The ACM International Conference on User Modeling, Adaptation, and Personalization (UMAP) is the oldest international conference for researchers and practitioners working on various kinds of user-adaptive computer systems such as Adaptive hypermedia systems, Recommender systems, Adaptive websites, Adaptive learning, Personalized learning and Intelligent tutoring systems and Personalized search systems. All of these systems adapt to their individual users, or to groups of users (i.e., Personalization).
To achieve this goal, they collect and represent information about users or groups (i.e., User modeling).

The UMAP conferences have historically been organized under the auspices of User Modeling Inc., a professional organization of User Modeling researchers. Until 2015, the conference proceedings were published by Springer. In 2016, the UMAP conference series became affiliated with the Association for Computing Machinery (ACM), where it is supported by ACM SIGWEB and ACM SIGCHI.

== History ==
UMAP is the successor of the biennial conference series on User Modeling and Adaptive Hypermedia. The User Modeling series started in 1986 as the First International Workshop on User Modeling (UM) at Maria Laach, Germany and was first officially called a conference at the Fourth International Conference on User Modeling in Hyannis, Massachusetts. The last conference in the original series was UM 2007. The International Conference on Adaptive Hypermedia and Adaptive Web-based Systems (abbreviated as AH) started in 2000. The last conference in this original series was AH 2008, held in 2008. For several years between 2000 and 2008, UM and AH ran biennially in alternate years. In 2009, the conference series merged into a single annual series under the UMAP designation. The first UMAP conference was in 2009.

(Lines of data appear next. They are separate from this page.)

(** when there is a Talos upgrade chain: exactly when the two versions have
    the same major, the target is not older, and (unless they are the same)
    every minor strictly between them has a stable release available. A skipped
    minor, a downgrade or a jump of the major is always refused, and nothing
    else ever is. *)
Theorem Chain_exists_iff from to available :
  is_ok (Chain from to available) = true <->
  Major from = Major to /\ Less to from = false /\
  (to = from \/ forall m, (Minor from < m < Minor to)%Z -> exists v, v ∈ available /\ stable_in (Major from) m v).
Proof.
  split.
  - destruct (Chain from to available) as [steps|e] eqn:H; [intros _|done].
    destruct (Chain_ok_cases _ _ _ _ H) as (HM & HL & Hc). split_and!; [done|done|].
    destruct Hc as [[? _]|Hne]; [by left|right]. intros m Hm.
    destruct (Chain_steps _ _ _ _ H Hne) as (init & final & -> & _ & Hmin & Hin).
    assert (m ∈ (Minor ∘ To) <$> init) as Hm'.
    { rewrite Hmin. unfold minors_between. apply elem_of_seqZ. lia. }
    apply list_elem_of_fmap in Hm' as (s & -> & Hs). destruct (Hin s Hs) as (? & ? & ? & _).
    exists (To s). done.
  - intros (HM & HL & Hc). destruct (decide (to = from)) as [->|Hne].
    { unfold Chain. rewrite (bool_decide_eq_true_2 (Major from = _)) by done. rewrite HL. cbn.
      by rewrite bool_decide_eq_true_2. }
    destruct Hc as [?|Hc]; [done|]. destruct (Chain_unfold from to available HM HL Hne) as [why ->].
    destruct (chain_steps_total from to (newest_of (Major from) available) (talos_why from to)
      (talos_missing from to) (minors_between from to)) as [steps ->]; [|done].
    intros m Hm. unfold minors_between in Hm. apply elem_of_seqZ in Hm.
    destruct (newest_of (Major from) available !! m) eqn:E; [by eexists|].
    destruct (Hc m) as (v & Hv & Hs); [lia|]. destruct (newest_of_None _ _ _ E v Hv Hs).
Qed.

(* ------------------------------------------------------------------ *)
(** ** Printing and reading a version *)

Lemma cut_any_none (s : string) :
  str_all (fun c => negb (Ascii.eqb c "-" || Ascii.eqb c "+")) s = true -> Talos.cut_any s = (s, None).
Proof.
  induction s as [|c s IH]; cbn; [done|]. rewrite andb_true_iff, negb_true_iff. intros [-> Hs].
  by rewrite (IH Hs).
Qed.

Lemma cut_any_app (a b : string) :
  str_all (fun c => negb (Ascii.eqb c "-" || Ascii.eqb c "+")) a = true ->
  Talos.cut_any (a +:+ String "-" b) = (a, Some b).
Proof.
  induction a as [|c a IH]; [done|]. rewrite str_app_cons. cbn.
  rewrite andb_true_iff, negb_true_iff. intros [-> Ha]. by rewrite (IH Ha).
Qed.

Definition dotted (a b c : string) : string := a +:+ "." +:+ b +:+ "." +:+ c.

Lemma ver_string_dotted v :
  ver_string v = String "v" (dotted (itoa (Major v)) (itoa (Minor v)) (itoa (Patch v)) +:+
    (if bool_decide (Pre v = "") then "" else String "-" (Pre v))).
Proof.
  unfold ver_string, dotted. rewrite str_app_cons, str_app_nil. f_equal.
  by rewrite <- !(assoc_L String.append).
Qed.

Lemma dotted_all P a b c :
  P "."%char = true -> str_all P a = true -> str_all P b = true -> str_all P c = true ->
  str_all P (dotted a b c) = true.
Proof. intros Hd Ha Hb Hc. unfold dotted. rewrite !str_all_app. cbn. by rewrite Ha, Hb, Hc, Hd. Qed.

Lemma dotted_split a b c :
  str_all is_digit a = true -> str_all is_digit b = true -> str_all is_digit c = true ->
  split_on "." (dotted a b c) = [a; b; c].
Proof.
  intros Ha Hb Hc. unfold dotted.
  assert (forall s, str_all is_digit s = true -> str_all (fun c => negb (Ascii.eqb c ".")) s = true) as Hd.
  { intros s. apply str_all_impl. intros x Hx. by rewrite (not_digit_neq x "."). }
  change ("." +:+ b +:+ "." +:+ c) with (String "." (b +:+ String "." c)).
  rewrite split_on_app by auto. rewrite split_on_app by auto. by rewrite split_on_none by auto.
Qed.

(** The versions a Go [Version] can hold once parsed: fields in the range of a
    non-negative int, and a suffix of visible ASCII. *)
Definition wf_ver (v : Ver) : Prop :=
  (0 <= Major v <= max_int64)%Z /\ (0 <= Minor v <= max_int64)%Z /\ (0 <= Patch v <= max_int64)%Z /\
  str_all visible (Pre v) = true.

Lemma atoi_field z : (0 <= z <= max_int64)%Z -> atoi (itoa z) = Some z.
Proof.
  intros Hz. apply atoi_itoa; [lia|]. unfold in_int64, min_int64. bools. lia.
Qed.

(** reading back what [Version.String] prints gives the version again, for
    every version whose numbers fit an int and whose suffix is visible ASCII:
    the version a job stores as a parameter is the version it was planned
    with. *)
Theorem ParseVersion_String v : wf_ver v -> ParseVersion (ver_string v) = Ok v.
Proof.
  intros (Ha & Hb & Hc & Hp). rewrite ver_string_dotted.
  set (d := dotted _ _ _). set (suf := if bool_decide _ then _ else _).
  assert (forall z, (0 <= z <= max_int64)%Z -> str_all is_digit (itoa z) = true) as Hdig.
  { intros z Hz. apply itoa_digits. lia. }
  assert (forall P, P "."%char = true -> (forall c, is_digit c = true -> P c = true) -> str_all P d = true) as Hd.
  { intros P Hdot HP. apply dotted_all; auto; eapply str_all_impl; eauto. }
  unfold ParseVersion. rewrite trim_space_visible.
  2:{ cbn [str_all]. rewrite str_all_app, Hd by (auto using digit_visible). unfold suf.
      case_bool_decide; [done|]. cbn. by rewrite Hp. }
  change (trim_prefix (String "v" (d +:+ suf)) "v") with (d +:+ suf).
  assert (Talos.cut_any (d +:+ suf) = (d, if bool_decide (Pre v = "") then None else Some (Pre v))) as ->.
  { assert (str_all (fun c => negb (Ascii.eqb c "-" || Ascii.eqb c "+")) d = true).
    { apply Hd; [done|]. intros c Hcd. by rewrite (not_digit_neq c "-"), (not_digit_neq c "+"). }
    unfold suf. case_bool_decide.
    - rewrite (right_id_L "" String.append). by apply cut_any_none.
    - by apply cut_any_app. }
  unfold d. destruct v as [ma mi pa pr]; cbn [Major Minor Patch Pre] in *.
  case_bool_decide; subst; cbn [fst snd]; rewrite dotted_split by auto; cbn [length parse_nums];
    (rewrite bool_decide_eq_false_2 by (cbn; lia)); rewrite !atoi_field by done;
    (rewrite !bool_decide_eq_false_2 by lia); done.
Qed.

Lemma ParseVersion_String_witness :
  ParseVersion (ver_string {| Major := 1; Minor := 14; Patch := 0; Pre := "rc.2" |})
    = Ok {| Major := 1; Minor := 14; Patch := 0; Pre := "rc.2" |}.
Proof. apply ParseVersion_String. repeat split; done. Defined.

(* ------------------------------------------------------------------ *)
(** ** Kubernetes: the strand check and the chain *)

(** the strand check lets an upgrade through exactly when the matrix has a
    row for the target's Talos minor, the running Kubernetes version can be
    read, and its minor lies inside that row. Every other case (an unknown
    Talos, an unknown Kubernetes version, one outside the window) is blocked,
    and a blocked upgrade always carries a remedy. *)
Theorem CheckStrand_spec to k8s :
  (Blocked (CheckStrand to k8s) = false <->
    exists t w k, Compat.minor (ver_string to) = Some t /\ Compat.matrix !! t = Some w /\
      Compat.minor k8s = Some k /\ (Compat.MinMinor w <= k <= Compat.MaxMinor w)%Z) /\
  (Blocked (CheckStrand to k8s) = true -> Remedy (CheckStrand to k8s) <> "").
Proof.
  pose proof (Check_Known (ver_string to) k8s) as HK.
  pose proof (Check_Supported (ver_string to) k8s) as HS.
  unfold CheckStrand.
  destruct (Compat.Known (Compat.Check (ver_string to) k8s)); simpl negb; cbv iota.
  2:{ split; [|discriminate]. split; [done|]. intros (t & w & k & Ht & Hw & _). exfalso.
      destruct HK as [_ HK]. discriminate HK; eauto. }
  case_bool_decide as Hk.
  { split; [|discriminate]. split; [done|]. intros (t & w & k & _ & _ & Hm & _). by subst. }
  destruct (Compat.Supported (Compat.Check (ver_string to) k8s)).
  - split; [|done]. split; [|done]. intros _. by apply HS.
  - split; [|discriminate]. split; [done|]. intros Hex. apply HS in Hex. done.
Qed.

Lemma CheckStrand_witness :
  Blocked (CheckStrand (mk 1 14 0) "v1.31.0") = true /\ Remedy (CheckStrand (mk 1 14 0) "v1.31.0") <> "".
Proof.
  assert (Blocked (CheckStrand (mk 1 14 0) "v1.31.0") = true) as H by (vm_compute; reflexivity).
  split; [exact H|]. exact (proj2 (CheckStrand_spec (mk 1 14 0) "v1.31.0") H).
Defined.

Lemma k8s_minors_ok from to ms :
  kubernetesIntermediateMinors from to = Ok ms ->
  ms = minors_between from to /\ (length ms <= Z.to_nat MaxKubernetesIntermediates)%nat.
Proof.
  unfold kubernetesIntermediateMinors, minors_between, MaxKubernetesIntermediates. intros H.
  case_bool_decide as H0; [injection H as <-|case_bool_decide as H1; [done|injection H as <-]].
  - split; [|cbn; lia]. by rewrite seqZ_nil by lia.
  - split; [done|]. rewrite length_seqZ. lia.
Qed.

The full list of conferences in the series can be found on the UM Inc. website and in a timeline on the Springer publisher website.

==Examples of published research==
Some research presented at UMAP has received attention in public media. Examples include work on social robot learning relationships between users' daily routines and emotional states, which has been reported in science and technology news coverage, as well as longitudinal studies of music listening behavior and personalization across the life span that have been described in popular science outlets.

Other UMAP papers have been discussed in government communications.